= Center for Excellence in Education =

Non-profit organisation in the USA

The Center for Excellence in Education (CEE) is an American 501(c)(3) nonprofit organization that seeks to help academically outstanding high school and college students achieve successful careers in science and technology and fulfill leadership roles. CEE administers three programs: the Research Science Institute (RSI), an annual summer research program for 100 of the world's most accomplished high school students held at MIT; the USA Biology Olympiad (USABO), a national biology competition for high school students in the United States; and the Teacher Enrichment Program (TEP), a series of enrichment programs for STEM educators in the United States.

==History==
CEE was co-founded in 1983 by the late Admiral H. G. Rickover, known as the "Father of the Nuclear Navy," and Joann P. DiGennaro, who has served as the organization's President since its inception.

==Goals==
The Center aims to keep the United States competitive in science and technology.

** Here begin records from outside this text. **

Definition transfer (env : Env) (req : TransferBody.t) : State -> Response * State :=
  try_catch
    (let* body := parse transferSchema req in
     let senderId := TransferBody.senderId body in
     let receiverId := TransferBody.receiverId body in
     let amount := TransferBody.amount body in
     let idempotencyKey := TransferBody.idempotencyKey body in
     let description := TransferBody.description body in
     if String.eqb senderId receiverId then
       ret invalid_transfer
     else
     let* existingTransaction := prisma_transaction_findUnique idempotencyKey in
     match existingTransaction with
     | Some existing => ret (mkResponse 200 (JTransaction existing))
     | None =>
         let* result := prisma_transaction env (Some Serializable) 0
           (let '(firstId, secondId) := sort_pair senderId receiverId in
            let* firstUser := tx_user_findUnique firstId in
            let* secondUser := tx_user_findUnique secondId in
            match firstUser, secondUser with
            | Some firstUser, Some secondUser =>
                let sender :=
                  if String.eqb firstId senderId then firstUser else secondUser in
                let receiver :=
                  if String.eqb firstId receiverId then firstUser else secondUser in
                if Number_lt (User.balance sender) amount then
                  throw (Error "INSUFFICIENT_FUNDS")
                else
                let* transaction :=
                  tx_transaction_create TRANSFER COMPLETED amount idempotencyKey
                    (Some senderId) (Some receiverId)
                    (or_default description "Internal Transfer") in
                tx_user_update_balance senderId (- amount)%Q ;;;
                tx_user_update_balance receiverId amount ;;;
                ret transaction
            | _, _ => throw (Error "USER_NOT_FOUND")
            end) in
         ret (mkResponse 201 (JTransaction result))
     end)
    (fun error =>
       match error with
       | ZodError => invalid_input
       | Error message =>
           if String.eqb message "USER_NOT_FOUND" then user_not_found
           else if String.eqb message "INSUFFICIENT_FUNDS" then
             insufficient_funds "Sender does not have enough balance for this transfer"
           else internal_server_error
       | _ => internal_server_error
       end).
(** * AuthContext: the authentication state bridge of bloom-harvest

    A shallow embedding of [src/contexts/AuthContext.tsx].  The React
    component state ([session], [user], [isLoading]), the browser's
    [localStorage] and the observable effects of the module (notifications,
    console output, calls to the Supabase client, timers) are gathered in a
    record [World]; every [async] function of the component is a computation
    in a small state-and-exception monad [Async] over that record. *)

From Stdlib Require Import ZArith String List Bool Lia Sorted.
From stdpp Require Import base tactics option list strings gmap pretty.

Local Open Scope string_scope.
Local Open Scope Z_scope.

(** ** Types of the Supabase SDK that the component mirrors

    The component imports [Session] and [User] from [@supabase/supabase-js]
    and the client from [@/integrations/supabase/client]; neither
    declaration is part of the sources, so the types below follow the data
    model of the specification and the way the component uses them. *)

Module Supabase.

(** Modelled from the spec: the [User] type of the provider SDK, the
    identity record associated with a session.  The component only reads
    [id]. *)
Record User : Type := mkUser { id : string; email : string }.

(** Modelled from the spec: the [Session] type of the provider SDK, an
    opaque token bundle together with the [user] it was issued to; a
    session always carries its user. *)
Record Session : Type := mkSession { access_token : string; user : User }.

(** The value bound by [catch (error: any)]; only [message] is read. *)
Record JsError : Type := mkError { message : string }.

(** Result object of the [auth.*] calls: [{ error }]. *)
Record AuthResponse : Type := mkAuthResponse { auth_error : option JsError }.

(** A promise that has settled. *)
Inductive Awaited (A : Type) : Type :=
| Resolved (a : A)
| Rejected (e : JsError).
Arguments Resolved {A} a.
Arguments Rejected {A} e.

(** Modelled from the spec: one order line, with the columns that
    [getUserOrders] selects from [order_items]. *)
Record OrderItem : Type := mkOrderItem {
  item_id : string;
  product_id : Z;
  quantity : Z;
  price_at_purchase : Z;
  item_created_at : Z
}.

(** Modelled from the spec: one order of the read model, with the columns
    that [getUserOrders] selects from [orders]; the timestamps are the
    instants held by the columns. *)
Record Order : Type := mkOrder {
  order_id : string;
  status : string;
  created_at : Z;
  updated_at : Z;
  order_items : list OrderItem
}.

(** [supabase.from(table).select(columns).order(column, { ascending })].
    [filters] lists the row filters chained on the builder ([eq], [in],
    ...). *)
Record Query : Type := mkQuery {
  from : string;
  select : string;
  filters : list (string * string);
  order : string * bool
}.

(** Result object of a query: [{ data, error }]. *)
Record QueryResponse : Type := mkQueryResponse {
  data : option (list Order);
  query_error : option JsError
}.

(** The entry points of the client that the component calls. *)
Inductive Call : Type :=
| auth_onAuthStateChange
| subscription_unsubscribe
| auth_getSession
| auth_signUp (email password emailRedirectTo : string)
| auth_signInWithPassword (email password : string)
| auth_signOut
| run_query (q : Query).

End Supabase.

Import Supabase (User, Session, JsError, Awaited, Resolved, Rejected,
                 AuthResponse, QueryResponse, Query, Order, Call).

(** ** Notifications and observable effects *)

(** Argument of [toast({ title, description, variant })]. *)
Record Toast : Type := mkToast {
  title : string;
  description : string;
  variant : option string
}.

Inductive Effect : Type :=
| Toasted (t : Toast)
| ProviderCall (c : Call)
| ConsoleLog (label event : string) (uid : option string)
| ConsoleError (label : string) (e : JsError)
| SetTimeout (ms : Z).

(** ** The world the component runs in *)

Record World : Type := mkWorld {
  (** [useState] cells of [AuthProvider] *)
  session : option Session;
  user : option User;
  isLoading : bool;
  (** the [user] that the currently subscribed [onAuthStateChange] callback
      closed over: the value of [user] in the render whose effect
      subscribed it *)
  handler_user : option User;
  (** [window.localStorage] *)
  localStorage : gmap string string;
  (** [window.location.origin] *)
  location_origin : string;
  (** everything the component did that is visible outside, oldest first *)
  effects : list Effect
}.

Definition with_session (v : option Session) (w : World) : World :=
  mkWorld v (user w) (isLoading w) (handler_user w) (localStorage w)
          (location_origin w) (effects w).

Definition with_user (v : option User) (w : World) : World :=
  mkWorld (session w) v (isLoading w) (handler_user w) (localStorage w)
          (location_origin w) (effects w).

Definition with_isLoading (v : bool) (w : World) : World :=
  mkWorld (session w) (user w) v (handler_user w) (localStorage w)
          (location_origin w) (effects w).

Definition with_handler_user (v : option User) (w : World) : World :=
  mkWorld (session w) (user w) (isLoading w) v (localStorage w)
          (location_origin w) (effects w).

Definition with_localStorage (v : gmap string string) (w : World) : World :=
  mkWorld (session w) (user w) (isLoading w) (handler_user w) v
          (location_origin w) (effects w).

Definition emit (e : Effect) (w : World) : World :=
  mkWorld (session w) (user w) (isLoading w) (handler_user w) (localStorage w)
          (location_origin w) (effects w ++ [e]).

(** ** The monad of [async] functions *)

(** How a function body completes: with a value, or by throwing.  For an
    [async] function these are the fulfilled and the rejected promise. *)
Inductive Completion (A : Type) : Type :=
| Normal (a : A)
| Throw (e : JsError).
Arguments Normal {A} a.
Arguments Throw {A} e.

Definition Async (A : Type) : Type := World → Completion A * World.

Definition ret {A} (a : A) : Async A := λ w, (Normal a, w).

Definition throw {A} (e : JsError) : Async A := λ w, (Throw e, w).

Definition bind {A B} (m : Async A) (k : A → Async B) : Async B :=
  λ w, match m w with
       | (Normal a, w') => k a w'
       | (Throw e, w') => (Throw e, w')
       end.

#[global] Instance Async_ret : MRet Async := @ret.
#[global] Instance Async_bind : MBind Async := λ A B k m, bind m k.

(** [try { body } catch (error) { handler error }] *)
Definition try_catch {A} (body : Async A) (handler : JsError → Async A)
  : Async A :=
  λ w, match body w with
       | (Normal a, w') => (Normal a, w')
       | (Throw e, w') => handler e w'
       end.
(** * Dictionary web app: the search / history / favorites controller

    A shallow embedding of the controller logic of [src/App.tsx] and the
    properties of its specification.  The source file holds two variants of
    the component (the first [App] and, after it, a second one); they share
    every handler modelled here except the lookup URL and the start-up
    effect, which take the variant as an argument.

    React state is one record, every [setX] call is a record update, and a
    handler is a function from the state in which it runs to the state it
    leaves.  [searchWord] is an [async] function with a single [await]
    chain, so it is split at the suspension point into the part that runs
    when it is called and the part that runs when the lookup settles. *)

From Stdlib Require Import ZArith Ascii DecimalString.
From stdpp Require Import base list strings gmap sorting.

Local Open Scope Z_scope.
Local Open Scope nat_scope.

(** ** Data model (the TypeScript interfaces) *)

Module Phonetic.
Record t := mk { text : option string; audio : option string }.
End Phonetic.

(** [interface Definition]. *)
Module Defn.
Record t := mk {
  definition : string;
  example : option string;
  synonyms : option (list string);
  antonyms : option (list string) }.
End Defn.

Module Meaning.
Record t := mk {
  partOfSpeech : string;
  definitions : list Defn.t;
  synonyms : option (list string);
  antonyms : option (list string) }.
End Meaning.

Module DictionaryEntry.
Record t := mk {
  word : string;
  phonetic : option string;
  phonetics : list Phonetic.t;
  meanings : list Meaning.t;
  sourceUrls : list string }.
End DictionaryEntry.

Module HistoryItem.
Record t := mk { word : string; timestamp : Z }.
End HistoryItem.

Module FavoriteItem.
Record t := mk { word : string; definition : string; timestamp : Z }.
End FavoriteItem.

#[global] Instance HistoryItem_eq_dec : EqDecision HistoryItem.t.
Proof. solve_decision. Defined.

#[global] Instance FavoriteItem_eq_dec : EqDecision FavoriteItem.t.
Proof. solve_decision. Defined.

Inductive MobileTab := TabMain | TabHistory | TabFavorites.

(** ** The host platform

    The built-ins of the JavaScript host that the handlers call.  They are
    not part of the repository, so the development is parametric in them.
    A [string] stands for a JavaScript string.
    - [encodeURIComponent] answers [None] where the built-in throws
      [URIError] (a lone surrogate in its argument).
    - [JSON_parse_history] and [JSON_parse_favorites] are [JSON.parse] at the
      two types its result is stored at; [None] is a thrown [SyntaxError].
      A text that parses to a value of another shape than the declared type
      is outside the model. *)
Class Host := {
  trim : string → string;
  toLowerCase : string → string;
  encodeURIComponent : string → option string;
  JSON_parse_history : string → option (list HistoryItem.t);
  JSON_parse_favorites : string → option (list FavoriteItem.t) }.

(** What the properties on case-insensitive identity need of the host:
    lower-casing a lower-cased string changes nothing. *)
Class HostLaws (H : Host) : Prop := {
  toLowerCase_idemp : ∀ s, toLowerCase (toLowerCase s) = toLowerCase s }.

(** ** Component state: the [useState] cells *)

Record State := mkState {
  value : string;
  data : option (list DictionaryEntry.t);
  err : option string;
  loading : bool;
  history : list HistoryItem.t;
  favorites : list FavoriteItem.t;
  mobileTab : MobileTab;
  selectedMeaningIndex : nat;
  isDarkMode : bool;
  showSuggestions : bool; (* second variant only *)
  copiedText : option string;
  autoPlayAudio : bool }.

(** The state of a freshly mounted component. *)
Definition initialState : State :=
  mkState EmptyString None None false [] [] TabMain 0 false false None false.

Definition setData (d : option (list DictionaryEntry.t)) (s : State) : State :=
  mkState (value s) d (err s) (loading s) (history s) (favorites s)
    (mobileTab s) (selectedMeaningIndex s) (isDarkMode s) (showSuggestions s)
    (copiedText s) (autoPlayAudio s).

Definition setErr (e : option string) (s : State) : State :=
  mkState (value s) (data s) e (loading s) (history s) (favorites s)
    (mobileTab s) (selectedMeaningIndex s) (isDarkMode s) (showSuggestions s)
    (copiedText s) (autoPlayAudio s).

Definition setLoading (b : bool) (s : State) : State :=
  mkState (value s) (data s) (err s) b (history s) (favorites s)
    (mobileTab s) (selectedMeaningIndex s) (isDarkMode s) (showSuggestions s)
    (copiedText s) (autoPlayAudio s).

(** [setHistory] and [setFavorites] take an updater, as the handlers call
    them with [prev => ...]. *)
Definition setHistory (f : list HistoryItem.t → list HistoryItem.t)
    (s : State) : State :=
  mkState (value s) (data s) (err s) (loading s) (f (history s)) (favorites s)
    (mobileTab s) (selectedMeaningIndex s) (isDarkMode s) (showSuggestions s)
    (copiedText s) (autoPlayAudio s).

Definition setFavorites (f : list FavoriteItem.t → list FavoriteItem.t)
    (s : State) : State :=
  mkState (value s) (data s) (err s) (loading s) (history s) (f (favorites s))
    (mobileTab s) (selectedMeaningIndex s) (isDarkMode s) (showSuggestions s)
    (copiedText s) (autoPlayAudio s).

Definition setMobileTab (t : MobileTab) (s : State) : State :=
  mkState (value s) (data s) (err s) (loading s) (history s) (favorites s)
    t (selectedMeaningIndex s) (isDarkMode s) (showSuggestions s)
    (copiedText s) (autoPlayAudio s).

Definition setSelectedMeaningIndex (i : nat) (s : State) : State :=
  mkState (value s) (data s) (err s) (loading s) (history s) (favorites s)
    (mobileTab s) i (isDarkMode s) (showSuggestions s)
    (copiedText s) (autoPlayAudio s).

Definition setIsDarkMode (b : bool) (s : State) : State :=
  mkState (value s) (data s) (err s) (loading s) (history s) (favorites s)
    (mobileTab s) (selectedMeaningIndex s) b (showSuggestions s)
    (copiedText s) (autoPlayAudio s).

Definition setAutoPlayAudio (b : bool) (s : State) : State :=
  mkState (value s) (data s) (err s) (loading s) (history s) (favorites s)
    (mobileTab s) (selectedMeaningIndex s) (isDarkMode s) (showSuggestions s)
    (copiedText s) b.

(** ** Exceptions and effects *)

Inductive Exn := SyntaxError | TypeError.

Inductive Result (A : Type) := Ok (a : A) | Throw (e : Exn).
Arguments Ok {A} a.
Arguments Throw {A} e.

(** A settled [fetch]: the promise rejects (transport failure) or is
    fulfilled with a response, of which the handler reads [ok] and
    [json()]; [json = None] is a body that [res.json()] rejects. *)
Record Response := mkResponse {
  ok : bool;
  json : option (list DictionaryEntry.t) }.

Inductive Settled := Rejected | Fulfilled (res : Response).

(** What a handler does to the outside world: [Fetch url] is the call
    [fetch(url)], [ConsoleError] the [console.error] of the [catch] block,
    [SetTimeout_playAudio result ms] the timer that is to play the audio of
    [result]. *)
Inductive Effect :=
| Fetch (url : string)
| ConsoleError
| SetTimeout_playAudio (result : list DictionaryEntry.t) (ms : nat).

Inductive Variant := First | Second.

(** A small error monad for code that may throw. *)
Definition bindResult {A B} (r : Result A) (k : A → Result B) : Result B :=
  match r with
  | Ok a => k a
  | Throw e => Throw e
  end.

Notation "'let*' x := r 'in' k" := (bindResult r (λ x, k))
  (at level 10, x name, r at level 100, k at level 200).

(** ** The handlers *)

Section Controller.
Context `{H : Host}.

Definition dquote : string := String (ascii_of_nat 34) EmptyString.

Definition endpoint : string :=
  "https://api.dictionaryapi.dev/api/v2/entries/en/".

(** The argument of [fetch].  The first variant passes the lower-cased word
    through [encodeURIComponent]; the second appends it as it is. *)
Definition lookupUrl (v : Variant) (word : string) : option string :=
  match v with
  | First =>
      match encodeURIComponent (toLowerCase word) with
      | Some p => Some (endpoint +:+ p)
      | None => None
      end
  | Second => Some (endpoint +:+ toLowerCase word)
  end.

(** The template literal of the [catch] block. *)
Definition notFoundMessage (word : string) : string :=
  dquote +:+ word +:+ dquote +:+ " not found in dictionary".

(** The updater passed to [setHistory] after a successful lookup. *)
Definition historyUpdater (word : string) (now : Z)
    (prev : list HistoryItem.t) : list HistoryItem.t :=
  let newHistoryItem := HistoryItem.mk (toLowerCase word) now in
  let filtered :=
    filter (λ item, HistoryItem.word item ≠ toLowerCase word) prev in
  take 50 (newHistoryItem :: filtered).

Definition onCatch (word : string) (st : State) : State :=
  setErr (Some (notFoundMessage word)) (setData None st).

Definition onFinally (st : State) : State := setLoading false st.

(** [searchWord] up to its first suspension: it has returned (the guard, or
    an exception before the request went out), or it has issued
    [fetch url] and waits.  [autoPlay] is the [autoPlayAudio] cell as the
    closure of the call captured it. *)
Inductive Started :=
| Returned (st : State) (fx : list Effect)
| Awaiting (url : string) (autoPlay : bool) (st : State).

Definition searchWord_call (v : Variant) (word : string) (st : State)
    : Started :=
  if bool_decide (trim word = EmptyString) then Returned st []
  else
    let st1 := setMobileTab TabMain (setErr None (setLoading true st)) in
    match lookupUrl v word with
    | Some url => Awaiting url (autoPlayAudio st) st1
    | None => Returned (onFinally (onCatch word st1)) [ConsoleError]
    end.

(** [searchWord] from the moment the lookup settles to its end; [now] is
    what [Date.now()] answers, [st] the state at that moment. *)
Definition searchWord_settle (word : string) (autoPlay : bool) (r : Settled)
    (now : Z) (st : State) : State * list Effect :=
  match r with
  | Fulfilled (mkResponse true (Some result)) =>
      let st1 := setSelectedMeaningIndex 0 (setData (Some result) st) in
      let st2 := setHistory (historyUpdater word now) st1 in
      (onFinally st2,
       if autoPlay then [SetTimeout_playAudio result 300] else [])
  | _ => (onFinally (onCatch word st), [ConsoleError])
  end.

All CEE programs are open to students and teachers regardless of race, color, creed, or economic background; the only criterion is academic excellence. CEE's programs—the Research Science Institute and the USA Biology Olympiad—are offered cost-free to students competitively selected for participation.

==Funding sources==
CEE has received funds from the U.S. Department of State, the U.S. Agency for International Development, the National Science Foundation, the United States Information Agency, the National Endowment for the Humanities, the National Security Agency, the Bureau of Indian Affairs, the Department of Agriculture, the Small Business Administration, and the Department of Energy. Private individuals and corporations, however, provide most of CEE's funding.